(** * UltraThink: session state machine, assumption ledger and session storage

    A shallow embedding of [plugins/ultrathink/skills/ultrathink/ultrathink.py]:
    the [Assumption] / [Thought] models, [ThinkingSession.add_thought], the
    session storage functions ([_validate_session_id], [save_session],
    [load_session]) and [UltraThinkService.process_thought].

    Conventions of the embedding.
    - A Python [str] is a Rocq [string]; every character is one code point
      below 256, so [len] is [String.length] and the order used by [sorted]
      is the code-point order [String.leb].
    - A Python [int] is a [Z]; a Python [float] is a binary64 [float].
    - Assumption objects are mutable and shared between a thought's
      [assumptions] list and the session registry: they live in a heap and are
      named by their location.  Thought objects are never written after
      [auto_adjust_total], so they are plain values.
    - A function that can raise is a computation in the monad [M]: it maps a
      state to [Returns st a] or [Raises st e].  The state reached when the
      exception is raised is kept, because Python keeps the mutations made
      before the [raise].
    - What [json.load] hands back, and what an object attribute that is never
      validated can therefore hold, is a [json] value. *)

From Corelib Require Import PrimFloat.
From Stdlib Require Import ZArith String Ascii List Bool Lia Sorted Permutation.
From stdpp Require Import base option list strings gmap.

Open Scope string_scope.
Set Warnings "-register-all".

(** ** Python runtime: exceptions *)

(** [str(available) if available else "none"]. *)
Inductive avail_str :=
| AvailNone
| AvailList (available : list string).

(** The text of every [ValueError] the module raises, one constructor per
    f-string, holding the values interpolated into it, and the two that
    reading a record can raise: [UnicodeDecodeError], a [ValueError], and the
    [ValueError] for an integer literal over the digit limit. *)
Inductive message :=
| Msg_revise_empty (revises_thought : Z)
| Msg_revise_not_found (revises_thought : Z) (available : list Z)
| Msg_branch_empty (branch_from_thought : Z)
| Msg_branch_not_found (branch_from_thought : Z) (available : list Z)
| Msg_depend_not_found (assumption_id : string) (avail : avail_str)
| Msg_invalidate_not_found (assumption_id : string) (avail : avail_str)
| Msg_text_mismatch (assumption_id existing_text new_text : string)
| Msg_critical_mismatch (assumption_id : string) (existing_critical new_critical : bool)
| Msg_session_id_empty
| Msg_session_id_too_long
| Msg_session_id_invalid (session_id : string)
| Msg_list_expected (field_name type_name : string)
| Msg_json_invalid (field_name : string)
| Msg_list_or_json_expected (field_name type_name : string)
| Msg_undecodable
| Msg_int_too_long.

Inductive exn :=
| ValueError (m : message)
| TypeError
| AttributeError
| KeyError
| ValidationError
| RecursionError.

┄┄┄┄┄┄

Instructions for the task:
Taking the listing above as the source, transcribe only the lines starting at the line with "Msg_revise_empty (revises_thought : Z)" and going through the line with "Msg_list_expected (field_name type_name : string)", unaltered and with both ends included.

Answer for the task:
| Msg_revise_empty (revises_thought : Z)
| Msg_revise_not_found (revises_thought : Z) (available : list Z)
| Msg_branch_empty (branch_from_thought : Z)
| Msg_branch_not_found (branch_from_thought : Z) (available : list Z)
| Msg_depend_not_found (assumption_id : string) (avail : avail_str)
| Msg_invalidate_not_found (assumption_id : string) (avail : avail_str)
| Msg_text_mismatch (assumption_id existing_text new_text : string)
| Msg_critical_mismatch (assumption_id : string) (existing_critical new_critical : bool)
| Msg_session_id_empty
| Msg_session_id_too_long
| Msg_session_id_invalid (session_id : string)
| Msg_list_expected (field_name type_name : string)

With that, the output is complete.